TASK INSTRUCTIONS
Look through the records below for the line with "Lemma wp_client_send mo" and the line with "eapply wp_mono; [apply", then return those lines and all lines between, exactly.

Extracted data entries
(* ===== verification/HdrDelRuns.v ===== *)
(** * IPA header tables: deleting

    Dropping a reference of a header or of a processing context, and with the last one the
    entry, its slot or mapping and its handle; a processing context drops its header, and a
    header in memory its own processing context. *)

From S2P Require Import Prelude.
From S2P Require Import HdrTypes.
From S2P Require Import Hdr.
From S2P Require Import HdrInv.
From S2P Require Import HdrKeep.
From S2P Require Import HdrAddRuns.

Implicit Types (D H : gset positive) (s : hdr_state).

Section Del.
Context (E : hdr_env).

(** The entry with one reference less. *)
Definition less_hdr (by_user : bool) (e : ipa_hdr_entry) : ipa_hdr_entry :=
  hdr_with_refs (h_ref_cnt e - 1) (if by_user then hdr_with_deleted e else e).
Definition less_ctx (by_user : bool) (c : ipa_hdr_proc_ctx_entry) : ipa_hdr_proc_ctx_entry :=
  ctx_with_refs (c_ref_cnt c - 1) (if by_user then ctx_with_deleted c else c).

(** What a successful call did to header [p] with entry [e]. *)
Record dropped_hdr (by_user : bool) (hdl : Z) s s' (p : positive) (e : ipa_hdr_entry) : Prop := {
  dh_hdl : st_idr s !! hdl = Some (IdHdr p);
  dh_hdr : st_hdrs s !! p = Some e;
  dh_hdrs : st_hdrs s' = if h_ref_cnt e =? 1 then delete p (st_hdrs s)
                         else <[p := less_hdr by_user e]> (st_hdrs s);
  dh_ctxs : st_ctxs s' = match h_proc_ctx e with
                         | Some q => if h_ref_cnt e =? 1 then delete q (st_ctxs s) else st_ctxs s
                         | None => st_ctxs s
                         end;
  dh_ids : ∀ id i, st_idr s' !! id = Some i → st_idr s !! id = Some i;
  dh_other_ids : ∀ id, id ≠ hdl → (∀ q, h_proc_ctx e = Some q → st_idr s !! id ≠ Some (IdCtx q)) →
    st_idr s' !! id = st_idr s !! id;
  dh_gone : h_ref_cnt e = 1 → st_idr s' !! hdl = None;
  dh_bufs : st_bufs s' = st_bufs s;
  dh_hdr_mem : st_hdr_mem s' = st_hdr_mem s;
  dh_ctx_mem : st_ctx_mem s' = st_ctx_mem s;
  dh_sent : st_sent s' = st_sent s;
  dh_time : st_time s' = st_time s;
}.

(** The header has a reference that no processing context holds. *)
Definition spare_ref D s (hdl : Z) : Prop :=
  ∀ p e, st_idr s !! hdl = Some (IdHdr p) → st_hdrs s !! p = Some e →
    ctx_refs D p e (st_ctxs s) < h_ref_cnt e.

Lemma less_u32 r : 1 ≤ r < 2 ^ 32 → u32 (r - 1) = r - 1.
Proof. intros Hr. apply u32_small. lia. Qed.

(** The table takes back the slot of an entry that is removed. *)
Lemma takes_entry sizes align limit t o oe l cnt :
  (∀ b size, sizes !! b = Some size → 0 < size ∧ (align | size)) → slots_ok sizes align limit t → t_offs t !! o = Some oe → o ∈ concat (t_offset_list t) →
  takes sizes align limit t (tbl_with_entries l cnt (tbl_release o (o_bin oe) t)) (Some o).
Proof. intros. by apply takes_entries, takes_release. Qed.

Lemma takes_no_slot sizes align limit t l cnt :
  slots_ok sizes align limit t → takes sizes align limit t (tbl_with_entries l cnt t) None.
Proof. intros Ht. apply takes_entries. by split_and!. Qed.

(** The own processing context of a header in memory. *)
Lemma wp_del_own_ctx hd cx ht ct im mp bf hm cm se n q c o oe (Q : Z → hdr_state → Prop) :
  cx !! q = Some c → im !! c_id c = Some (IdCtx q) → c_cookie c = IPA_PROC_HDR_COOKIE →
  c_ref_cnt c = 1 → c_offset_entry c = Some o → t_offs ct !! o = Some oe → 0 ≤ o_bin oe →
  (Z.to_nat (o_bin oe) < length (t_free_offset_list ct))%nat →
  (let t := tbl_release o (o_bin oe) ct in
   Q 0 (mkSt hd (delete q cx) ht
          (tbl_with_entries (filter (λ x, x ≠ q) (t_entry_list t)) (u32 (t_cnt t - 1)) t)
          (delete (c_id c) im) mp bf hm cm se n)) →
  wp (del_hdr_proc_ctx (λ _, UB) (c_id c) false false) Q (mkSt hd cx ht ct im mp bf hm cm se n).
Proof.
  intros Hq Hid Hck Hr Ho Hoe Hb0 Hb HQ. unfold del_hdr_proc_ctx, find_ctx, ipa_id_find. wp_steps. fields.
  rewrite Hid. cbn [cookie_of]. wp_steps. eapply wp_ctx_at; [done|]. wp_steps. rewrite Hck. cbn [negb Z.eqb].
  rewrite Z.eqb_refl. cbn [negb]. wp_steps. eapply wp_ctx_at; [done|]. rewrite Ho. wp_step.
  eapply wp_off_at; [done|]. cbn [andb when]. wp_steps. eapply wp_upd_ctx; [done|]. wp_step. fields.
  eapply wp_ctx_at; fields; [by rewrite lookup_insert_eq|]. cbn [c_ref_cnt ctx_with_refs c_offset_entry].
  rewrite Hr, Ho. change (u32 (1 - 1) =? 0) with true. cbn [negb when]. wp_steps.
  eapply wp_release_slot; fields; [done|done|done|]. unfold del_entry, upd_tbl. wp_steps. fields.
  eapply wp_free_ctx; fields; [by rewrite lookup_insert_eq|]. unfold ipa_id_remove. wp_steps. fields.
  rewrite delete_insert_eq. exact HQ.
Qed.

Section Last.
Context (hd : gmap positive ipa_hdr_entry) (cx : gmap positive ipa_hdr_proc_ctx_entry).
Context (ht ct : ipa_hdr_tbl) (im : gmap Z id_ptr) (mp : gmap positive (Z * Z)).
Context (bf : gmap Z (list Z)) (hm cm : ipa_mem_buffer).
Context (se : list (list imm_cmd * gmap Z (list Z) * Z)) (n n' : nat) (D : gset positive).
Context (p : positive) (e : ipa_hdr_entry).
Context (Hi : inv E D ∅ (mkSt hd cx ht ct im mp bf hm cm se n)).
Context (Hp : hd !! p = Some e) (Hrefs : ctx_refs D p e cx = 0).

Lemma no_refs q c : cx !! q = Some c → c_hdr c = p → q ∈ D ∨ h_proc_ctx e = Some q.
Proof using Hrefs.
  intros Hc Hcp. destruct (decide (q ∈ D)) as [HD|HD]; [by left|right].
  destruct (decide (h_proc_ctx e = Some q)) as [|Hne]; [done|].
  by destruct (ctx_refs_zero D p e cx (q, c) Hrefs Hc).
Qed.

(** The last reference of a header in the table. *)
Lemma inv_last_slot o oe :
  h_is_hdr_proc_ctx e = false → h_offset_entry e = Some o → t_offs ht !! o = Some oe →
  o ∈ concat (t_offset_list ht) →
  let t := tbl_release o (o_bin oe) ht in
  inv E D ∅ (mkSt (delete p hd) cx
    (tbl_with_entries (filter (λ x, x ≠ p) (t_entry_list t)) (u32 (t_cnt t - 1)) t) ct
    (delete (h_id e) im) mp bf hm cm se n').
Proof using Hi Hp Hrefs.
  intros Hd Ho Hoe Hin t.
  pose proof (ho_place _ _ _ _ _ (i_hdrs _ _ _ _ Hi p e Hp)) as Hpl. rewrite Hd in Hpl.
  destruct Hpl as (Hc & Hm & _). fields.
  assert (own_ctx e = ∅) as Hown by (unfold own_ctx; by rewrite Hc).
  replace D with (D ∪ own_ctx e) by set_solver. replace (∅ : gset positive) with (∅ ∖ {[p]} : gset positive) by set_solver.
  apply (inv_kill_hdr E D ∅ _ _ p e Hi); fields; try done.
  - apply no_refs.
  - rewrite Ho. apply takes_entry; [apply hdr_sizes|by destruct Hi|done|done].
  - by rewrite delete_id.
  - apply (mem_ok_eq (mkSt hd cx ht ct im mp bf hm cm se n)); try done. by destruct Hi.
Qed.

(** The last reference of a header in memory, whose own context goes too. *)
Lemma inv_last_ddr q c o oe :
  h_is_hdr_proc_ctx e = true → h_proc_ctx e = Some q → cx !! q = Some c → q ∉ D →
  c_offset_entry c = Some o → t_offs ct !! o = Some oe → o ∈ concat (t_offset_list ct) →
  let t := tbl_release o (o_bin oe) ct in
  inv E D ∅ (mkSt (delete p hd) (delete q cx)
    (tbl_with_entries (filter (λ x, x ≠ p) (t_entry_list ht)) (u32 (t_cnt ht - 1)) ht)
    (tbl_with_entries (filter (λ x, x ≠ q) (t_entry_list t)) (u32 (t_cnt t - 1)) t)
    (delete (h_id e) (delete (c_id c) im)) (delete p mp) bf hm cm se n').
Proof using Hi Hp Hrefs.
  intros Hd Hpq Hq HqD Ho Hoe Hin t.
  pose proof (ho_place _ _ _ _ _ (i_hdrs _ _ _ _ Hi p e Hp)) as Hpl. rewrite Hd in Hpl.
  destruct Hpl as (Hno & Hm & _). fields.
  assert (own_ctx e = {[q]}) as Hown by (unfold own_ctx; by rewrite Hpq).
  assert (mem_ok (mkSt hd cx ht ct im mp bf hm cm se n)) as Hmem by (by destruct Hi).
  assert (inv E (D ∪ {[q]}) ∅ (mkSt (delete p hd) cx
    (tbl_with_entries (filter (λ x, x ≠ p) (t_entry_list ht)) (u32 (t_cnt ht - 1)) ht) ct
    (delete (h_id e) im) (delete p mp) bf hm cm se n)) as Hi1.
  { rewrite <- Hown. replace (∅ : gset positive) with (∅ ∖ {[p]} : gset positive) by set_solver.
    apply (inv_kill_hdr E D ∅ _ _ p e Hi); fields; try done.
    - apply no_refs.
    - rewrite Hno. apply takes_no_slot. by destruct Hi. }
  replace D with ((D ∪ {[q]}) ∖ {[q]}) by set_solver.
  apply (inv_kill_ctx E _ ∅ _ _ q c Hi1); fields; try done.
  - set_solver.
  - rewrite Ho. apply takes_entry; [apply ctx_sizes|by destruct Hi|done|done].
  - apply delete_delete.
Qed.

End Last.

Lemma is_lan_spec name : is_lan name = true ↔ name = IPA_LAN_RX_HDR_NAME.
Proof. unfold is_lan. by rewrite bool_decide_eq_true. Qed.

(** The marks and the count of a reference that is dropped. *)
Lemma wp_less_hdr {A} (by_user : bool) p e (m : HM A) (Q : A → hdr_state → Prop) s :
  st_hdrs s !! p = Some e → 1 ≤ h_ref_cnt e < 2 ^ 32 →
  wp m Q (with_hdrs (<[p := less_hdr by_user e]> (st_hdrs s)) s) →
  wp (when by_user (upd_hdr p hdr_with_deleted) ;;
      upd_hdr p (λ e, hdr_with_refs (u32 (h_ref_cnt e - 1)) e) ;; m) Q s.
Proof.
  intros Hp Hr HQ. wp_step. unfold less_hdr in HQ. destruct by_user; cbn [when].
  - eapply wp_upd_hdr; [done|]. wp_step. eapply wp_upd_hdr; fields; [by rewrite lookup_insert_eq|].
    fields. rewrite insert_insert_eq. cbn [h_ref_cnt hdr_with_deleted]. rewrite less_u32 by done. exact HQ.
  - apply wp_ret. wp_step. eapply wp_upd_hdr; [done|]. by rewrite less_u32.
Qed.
--
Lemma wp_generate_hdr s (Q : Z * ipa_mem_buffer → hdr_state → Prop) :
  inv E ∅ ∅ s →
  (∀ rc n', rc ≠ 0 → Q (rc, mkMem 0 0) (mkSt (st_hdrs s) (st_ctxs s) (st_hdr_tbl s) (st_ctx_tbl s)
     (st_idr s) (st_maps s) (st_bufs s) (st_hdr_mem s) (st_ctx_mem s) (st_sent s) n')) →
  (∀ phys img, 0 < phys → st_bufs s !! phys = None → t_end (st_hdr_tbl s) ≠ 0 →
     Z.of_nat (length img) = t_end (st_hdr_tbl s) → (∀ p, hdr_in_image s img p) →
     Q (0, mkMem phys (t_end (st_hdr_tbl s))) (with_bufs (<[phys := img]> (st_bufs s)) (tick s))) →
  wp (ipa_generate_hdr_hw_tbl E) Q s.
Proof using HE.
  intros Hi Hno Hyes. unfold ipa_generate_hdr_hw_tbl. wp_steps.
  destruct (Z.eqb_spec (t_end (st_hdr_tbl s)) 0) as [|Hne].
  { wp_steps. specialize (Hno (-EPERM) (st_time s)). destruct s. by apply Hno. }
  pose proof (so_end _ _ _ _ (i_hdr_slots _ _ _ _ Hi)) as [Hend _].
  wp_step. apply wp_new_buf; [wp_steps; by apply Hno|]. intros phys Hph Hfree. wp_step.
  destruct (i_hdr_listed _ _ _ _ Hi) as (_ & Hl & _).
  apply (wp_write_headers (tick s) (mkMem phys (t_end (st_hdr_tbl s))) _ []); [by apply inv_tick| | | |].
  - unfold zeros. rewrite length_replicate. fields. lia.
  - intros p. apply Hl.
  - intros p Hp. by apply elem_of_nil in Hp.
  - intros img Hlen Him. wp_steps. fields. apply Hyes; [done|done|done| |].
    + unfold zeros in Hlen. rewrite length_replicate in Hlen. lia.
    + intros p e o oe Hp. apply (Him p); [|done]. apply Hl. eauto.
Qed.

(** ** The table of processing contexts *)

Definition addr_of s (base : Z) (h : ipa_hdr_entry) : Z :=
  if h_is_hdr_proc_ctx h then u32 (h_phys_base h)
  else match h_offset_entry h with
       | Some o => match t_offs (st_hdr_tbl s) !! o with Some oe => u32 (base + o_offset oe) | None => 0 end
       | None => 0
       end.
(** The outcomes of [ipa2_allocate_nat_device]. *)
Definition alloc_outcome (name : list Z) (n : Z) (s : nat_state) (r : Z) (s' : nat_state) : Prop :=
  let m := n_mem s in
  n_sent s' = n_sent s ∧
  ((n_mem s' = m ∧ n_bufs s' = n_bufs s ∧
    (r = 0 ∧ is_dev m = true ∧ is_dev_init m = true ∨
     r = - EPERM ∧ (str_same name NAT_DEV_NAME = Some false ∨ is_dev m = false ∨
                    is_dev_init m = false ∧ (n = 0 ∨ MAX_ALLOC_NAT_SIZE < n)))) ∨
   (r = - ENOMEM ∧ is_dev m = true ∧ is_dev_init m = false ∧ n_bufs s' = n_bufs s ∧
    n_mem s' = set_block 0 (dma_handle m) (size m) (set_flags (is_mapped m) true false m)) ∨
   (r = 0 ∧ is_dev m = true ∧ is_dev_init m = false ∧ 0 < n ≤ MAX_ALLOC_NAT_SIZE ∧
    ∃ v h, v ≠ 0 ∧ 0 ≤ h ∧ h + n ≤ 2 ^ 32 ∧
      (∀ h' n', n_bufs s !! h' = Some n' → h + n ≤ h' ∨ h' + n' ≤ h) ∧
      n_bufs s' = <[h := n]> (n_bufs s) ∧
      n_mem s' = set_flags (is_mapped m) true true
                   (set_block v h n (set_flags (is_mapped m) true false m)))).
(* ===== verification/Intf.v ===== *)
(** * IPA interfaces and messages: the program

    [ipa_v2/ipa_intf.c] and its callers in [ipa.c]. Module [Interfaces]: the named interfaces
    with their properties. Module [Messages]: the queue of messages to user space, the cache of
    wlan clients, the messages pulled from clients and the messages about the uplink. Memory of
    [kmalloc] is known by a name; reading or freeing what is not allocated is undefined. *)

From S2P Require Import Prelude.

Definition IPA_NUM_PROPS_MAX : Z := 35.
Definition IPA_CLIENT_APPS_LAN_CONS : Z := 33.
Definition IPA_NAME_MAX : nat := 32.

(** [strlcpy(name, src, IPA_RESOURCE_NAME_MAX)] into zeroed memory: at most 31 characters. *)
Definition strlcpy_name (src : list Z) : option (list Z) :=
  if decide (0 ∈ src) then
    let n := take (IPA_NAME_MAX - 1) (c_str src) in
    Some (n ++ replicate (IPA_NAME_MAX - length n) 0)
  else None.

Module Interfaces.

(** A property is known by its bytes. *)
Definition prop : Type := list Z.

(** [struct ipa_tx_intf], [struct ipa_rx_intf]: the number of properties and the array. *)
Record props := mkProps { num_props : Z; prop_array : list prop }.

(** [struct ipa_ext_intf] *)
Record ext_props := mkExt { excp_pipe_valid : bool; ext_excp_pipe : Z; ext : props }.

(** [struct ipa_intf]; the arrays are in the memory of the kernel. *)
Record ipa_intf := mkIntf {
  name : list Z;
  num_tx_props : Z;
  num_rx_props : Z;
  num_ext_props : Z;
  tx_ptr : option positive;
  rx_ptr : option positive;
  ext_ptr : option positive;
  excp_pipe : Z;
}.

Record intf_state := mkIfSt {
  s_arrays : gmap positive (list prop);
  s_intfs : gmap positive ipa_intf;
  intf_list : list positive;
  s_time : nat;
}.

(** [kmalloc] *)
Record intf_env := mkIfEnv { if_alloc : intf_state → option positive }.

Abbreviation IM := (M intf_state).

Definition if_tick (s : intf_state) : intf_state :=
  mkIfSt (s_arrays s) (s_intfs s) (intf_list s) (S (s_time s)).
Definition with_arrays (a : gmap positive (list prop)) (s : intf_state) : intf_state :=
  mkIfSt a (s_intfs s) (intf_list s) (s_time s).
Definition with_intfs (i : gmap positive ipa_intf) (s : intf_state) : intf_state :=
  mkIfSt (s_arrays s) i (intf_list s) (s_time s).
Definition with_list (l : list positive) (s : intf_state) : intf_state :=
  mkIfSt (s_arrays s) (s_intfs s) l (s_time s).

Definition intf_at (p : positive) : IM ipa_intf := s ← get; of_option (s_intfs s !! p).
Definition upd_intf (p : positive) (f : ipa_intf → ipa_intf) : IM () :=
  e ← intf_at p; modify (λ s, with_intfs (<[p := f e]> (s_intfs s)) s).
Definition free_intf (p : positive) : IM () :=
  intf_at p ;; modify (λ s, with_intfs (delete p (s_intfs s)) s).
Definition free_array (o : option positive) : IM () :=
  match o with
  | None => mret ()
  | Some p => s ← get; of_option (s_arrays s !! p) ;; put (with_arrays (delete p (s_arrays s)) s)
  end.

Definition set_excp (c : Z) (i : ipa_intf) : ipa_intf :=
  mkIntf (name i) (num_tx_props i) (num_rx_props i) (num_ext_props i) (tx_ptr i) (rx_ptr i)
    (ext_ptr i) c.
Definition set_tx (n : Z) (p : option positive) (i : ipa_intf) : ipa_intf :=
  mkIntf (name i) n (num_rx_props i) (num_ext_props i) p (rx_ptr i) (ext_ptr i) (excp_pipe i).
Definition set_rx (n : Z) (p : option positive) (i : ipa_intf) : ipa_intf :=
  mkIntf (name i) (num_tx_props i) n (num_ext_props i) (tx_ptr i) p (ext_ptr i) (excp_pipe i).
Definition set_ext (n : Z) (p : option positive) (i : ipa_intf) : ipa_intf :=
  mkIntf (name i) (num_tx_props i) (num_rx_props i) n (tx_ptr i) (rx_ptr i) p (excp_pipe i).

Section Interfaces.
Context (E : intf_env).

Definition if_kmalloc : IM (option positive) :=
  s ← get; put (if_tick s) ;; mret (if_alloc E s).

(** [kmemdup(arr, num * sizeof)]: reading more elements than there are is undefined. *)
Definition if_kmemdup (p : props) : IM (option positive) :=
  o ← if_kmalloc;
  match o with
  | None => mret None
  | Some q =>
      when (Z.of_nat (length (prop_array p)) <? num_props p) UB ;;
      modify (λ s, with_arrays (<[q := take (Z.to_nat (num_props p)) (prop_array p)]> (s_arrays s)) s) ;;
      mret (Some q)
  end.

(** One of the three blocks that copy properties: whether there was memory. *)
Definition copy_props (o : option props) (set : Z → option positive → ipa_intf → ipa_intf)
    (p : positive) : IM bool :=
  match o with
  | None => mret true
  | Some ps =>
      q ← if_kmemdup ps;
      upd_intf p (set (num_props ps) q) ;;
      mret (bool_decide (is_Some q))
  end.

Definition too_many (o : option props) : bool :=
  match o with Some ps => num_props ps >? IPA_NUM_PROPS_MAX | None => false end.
...
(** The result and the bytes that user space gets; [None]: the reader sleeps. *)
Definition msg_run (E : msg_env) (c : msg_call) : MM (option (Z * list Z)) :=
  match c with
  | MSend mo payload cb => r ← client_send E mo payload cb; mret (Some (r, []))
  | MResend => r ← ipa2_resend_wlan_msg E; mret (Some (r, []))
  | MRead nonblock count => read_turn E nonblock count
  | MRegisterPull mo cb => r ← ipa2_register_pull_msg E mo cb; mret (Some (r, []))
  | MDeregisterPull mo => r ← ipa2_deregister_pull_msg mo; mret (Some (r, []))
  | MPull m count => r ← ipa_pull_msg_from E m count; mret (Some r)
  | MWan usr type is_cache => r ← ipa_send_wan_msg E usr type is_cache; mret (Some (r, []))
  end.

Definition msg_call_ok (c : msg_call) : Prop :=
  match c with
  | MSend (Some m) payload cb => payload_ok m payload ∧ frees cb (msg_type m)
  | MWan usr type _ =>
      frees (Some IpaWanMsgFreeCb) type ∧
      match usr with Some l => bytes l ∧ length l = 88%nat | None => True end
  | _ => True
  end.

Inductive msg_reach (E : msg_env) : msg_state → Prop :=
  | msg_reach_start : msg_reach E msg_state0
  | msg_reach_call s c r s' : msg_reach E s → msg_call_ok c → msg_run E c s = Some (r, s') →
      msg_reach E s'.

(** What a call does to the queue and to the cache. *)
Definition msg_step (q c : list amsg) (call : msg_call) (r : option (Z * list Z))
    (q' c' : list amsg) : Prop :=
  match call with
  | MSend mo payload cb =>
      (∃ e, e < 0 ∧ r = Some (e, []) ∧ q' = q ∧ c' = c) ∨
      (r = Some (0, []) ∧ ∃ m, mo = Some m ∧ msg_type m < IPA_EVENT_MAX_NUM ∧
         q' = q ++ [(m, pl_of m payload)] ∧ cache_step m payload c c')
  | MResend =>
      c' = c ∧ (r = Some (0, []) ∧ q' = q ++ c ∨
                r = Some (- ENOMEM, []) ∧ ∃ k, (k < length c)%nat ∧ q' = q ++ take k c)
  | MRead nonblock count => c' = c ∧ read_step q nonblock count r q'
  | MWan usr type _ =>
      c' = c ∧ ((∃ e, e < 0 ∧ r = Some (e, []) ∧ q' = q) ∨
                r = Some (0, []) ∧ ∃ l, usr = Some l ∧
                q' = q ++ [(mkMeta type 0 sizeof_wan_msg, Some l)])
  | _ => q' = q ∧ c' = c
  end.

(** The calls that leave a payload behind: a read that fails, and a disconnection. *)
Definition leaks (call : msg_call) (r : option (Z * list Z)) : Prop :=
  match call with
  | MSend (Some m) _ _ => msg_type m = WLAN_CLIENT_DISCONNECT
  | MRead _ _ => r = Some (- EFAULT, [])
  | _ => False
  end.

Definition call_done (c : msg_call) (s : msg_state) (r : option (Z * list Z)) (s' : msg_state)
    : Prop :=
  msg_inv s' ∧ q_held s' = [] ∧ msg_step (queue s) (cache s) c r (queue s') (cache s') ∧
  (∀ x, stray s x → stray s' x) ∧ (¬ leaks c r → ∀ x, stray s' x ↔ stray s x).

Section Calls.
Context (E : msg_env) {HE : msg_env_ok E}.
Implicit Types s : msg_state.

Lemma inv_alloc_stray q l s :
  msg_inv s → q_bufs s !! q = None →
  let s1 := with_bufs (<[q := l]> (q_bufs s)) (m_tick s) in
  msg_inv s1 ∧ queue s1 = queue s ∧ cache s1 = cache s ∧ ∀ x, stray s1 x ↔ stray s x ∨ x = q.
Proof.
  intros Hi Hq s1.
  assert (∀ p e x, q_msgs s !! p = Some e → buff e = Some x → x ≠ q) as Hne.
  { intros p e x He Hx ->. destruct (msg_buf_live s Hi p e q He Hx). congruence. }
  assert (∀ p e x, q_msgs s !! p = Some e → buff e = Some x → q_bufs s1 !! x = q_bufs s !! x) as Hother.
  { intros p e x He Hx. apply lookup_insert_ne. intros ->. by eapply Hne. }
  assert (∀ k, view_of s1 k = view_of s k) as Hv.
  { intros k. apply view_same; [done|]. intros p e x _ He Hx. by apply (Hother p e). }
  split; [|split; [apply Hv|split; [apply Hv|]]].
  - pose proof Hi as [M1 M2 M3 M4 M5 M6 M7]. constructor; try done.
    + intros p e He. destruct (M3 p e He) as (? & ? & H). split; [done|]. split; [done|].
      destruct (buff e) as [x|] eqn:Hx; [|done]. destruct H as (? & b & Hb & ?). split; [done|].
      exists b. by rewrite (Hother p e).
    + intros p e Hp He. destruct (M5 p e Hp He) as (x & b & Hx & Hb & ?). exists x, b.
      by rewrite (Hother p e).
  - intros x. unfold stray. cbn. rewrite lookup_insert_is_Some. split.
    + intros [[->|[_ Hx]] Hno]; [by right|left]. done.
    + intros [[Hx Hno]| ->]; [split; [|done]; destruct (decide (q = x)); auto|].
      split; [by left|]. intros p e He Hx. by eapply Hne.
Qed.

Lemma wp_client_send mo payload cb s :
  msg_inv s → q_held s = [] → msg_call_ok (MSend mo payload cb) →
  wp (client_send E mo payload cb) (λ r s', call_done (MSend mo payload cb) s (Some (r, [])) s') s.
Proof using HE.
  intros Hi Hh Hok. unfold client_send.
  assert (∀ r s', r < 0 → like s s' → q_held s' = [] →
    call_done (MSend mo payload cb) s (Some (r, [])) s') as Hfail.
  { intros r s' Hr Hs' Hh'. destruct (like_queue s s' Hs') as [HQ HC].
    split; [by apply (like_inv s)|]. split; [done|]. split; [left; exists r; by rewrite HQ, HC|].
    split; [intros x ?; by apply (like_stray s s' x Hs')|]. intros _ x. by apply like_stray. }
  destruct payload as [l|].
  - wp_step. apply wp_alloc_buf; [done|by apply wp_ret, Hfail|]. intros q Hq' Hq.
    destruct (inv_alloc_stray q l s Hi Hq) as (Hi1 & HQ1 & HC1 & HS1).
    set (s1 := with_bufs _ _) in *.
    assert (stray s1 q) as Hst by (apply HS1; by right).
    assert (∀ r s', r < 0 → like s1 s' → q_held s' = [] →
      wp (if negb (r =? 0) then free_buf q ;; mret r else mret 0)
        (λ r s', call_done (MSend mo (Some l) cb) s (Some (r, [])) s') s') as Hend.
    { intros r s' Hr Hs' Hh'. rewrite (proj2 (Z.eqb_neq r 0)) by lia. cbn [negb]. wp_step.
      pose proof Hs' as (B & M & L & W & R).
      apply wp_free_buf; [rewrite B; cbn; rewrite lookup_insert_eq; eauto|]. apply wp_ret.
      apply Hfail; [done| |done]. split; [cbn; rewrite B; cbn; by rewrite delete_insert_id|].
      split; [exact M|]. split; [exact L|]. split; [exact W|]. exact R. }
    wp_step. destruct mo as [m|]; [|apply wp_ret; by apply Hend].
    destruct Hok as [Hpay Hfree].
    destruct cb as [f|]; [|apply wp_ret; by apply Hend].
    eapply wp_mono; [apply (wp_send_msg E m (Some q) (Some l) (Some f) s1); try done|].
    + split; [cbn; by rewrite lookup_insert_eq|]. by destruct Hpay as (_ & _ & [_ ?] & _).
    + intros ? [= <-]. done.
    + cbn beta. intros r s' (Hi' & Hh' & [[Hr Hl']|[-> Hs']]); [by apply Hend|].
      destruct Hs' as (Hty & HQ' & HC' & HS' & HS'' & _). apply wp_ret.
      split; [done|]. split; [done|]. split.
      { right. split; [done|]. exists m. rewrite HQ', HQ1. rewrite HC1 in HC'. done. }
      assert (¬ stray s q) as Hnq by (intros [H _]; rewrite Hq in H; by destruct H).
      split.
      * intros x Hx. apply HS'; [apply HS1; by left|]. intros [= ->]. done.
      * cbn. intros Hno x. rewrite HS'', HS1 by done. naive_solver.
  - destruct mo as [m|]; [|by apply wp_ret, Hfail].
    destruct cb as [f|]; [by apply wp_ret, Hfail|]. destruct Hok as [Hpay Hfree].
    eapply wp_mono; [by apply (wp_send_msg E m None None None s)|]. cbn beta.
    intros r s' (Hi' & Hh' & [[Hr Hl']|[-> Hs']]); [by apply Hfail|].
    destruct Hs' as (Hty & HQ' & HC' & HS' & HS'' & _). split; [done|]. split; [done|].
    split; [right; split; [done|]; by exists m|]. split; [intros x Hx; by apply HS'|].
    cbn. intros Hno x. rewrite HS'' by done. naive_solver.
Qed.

EXERCISE ANSWER
Lemma wp_client_send mo payload cb s :
  msg_inv s → q_held s = [] → msg_call_ok (MSend mo payload cb) →
  wp (client_send E mo payload cb) (λ r s', call_done (MSend mo payload cb) s (Some (r, [])) s') s.
Proof using HE.
  intros Hi Hh Hok. unfold client_send.
  assert (∀ r s', r < 0 → like s s' → q_held s' = [] →
    call_done (MSend mo payload cb) s (Some (r, [])) s') as Hfail.
  { intros r s' Hr Hs' Hh'. destruct (like_queue s s' Hs') as [HQ HC].
    split; [by apply (like_inv s)|]. split; [done|]. split; [left; exists r; by rewrite HQ, HC|].
    split; [intros x ?; by apply (like_stray s s' x Hs')|]. intros _ x. by apply like_stray. }
  destruct payload as [l|].
  - wp_step. apply wp_alloc_buf; [done|by apply wp_ret, Hfail|]. intros q Hq' Hq.
    destruct (inv_alloc_stray q l s Hi Hq) as (Hi1 & HQ1 & HC1 & HS1).
    set (s1 := with_bufs _ _) in *.
    assert (stray s1 q) as Hst by (apply HS1; by right).
    assert (∀ r s', r < 0 → like s1 s' → q_held s' = [] →
      wp (if negb (r =? 0) then free_buf q ;; mret r else mret 0)
        (λ r s', call_done (MSend mo (Some l) cb) s (Some (r, [])) s') s') as Hend.
    { intros r s' Hr Hs' Hh'. rewrite (proj2 (Z.eqb_neq r 0)) by lia. cbn [negb]. wp_step.
      pose proof Hs' as (B & M & L & W & R).
      apply wp_free_buf; [rewrite B; cbn; rewrite lookup_insert_eq; eauto|]. apply wp_ret.
      apply Hfail; [done| |done]. split; [cbn; rewrite B; cbn; by rewrite delete_insert_id|].
      split; [exact M|]. split; [exact L|]. split; [exact W|]. exact R. }
    wp_step. destruct mo as [m|]; [|apply wp_ret; by apply Hend].
    destruct Hok as [Hpay Hfree].
    destruct cb as [f|]; [|apply wp_ret; by apply Hend].
    eapply wp_mono; [apply (wp_send_msg E m (Some q) (Some l) (Some f) s1); try done|].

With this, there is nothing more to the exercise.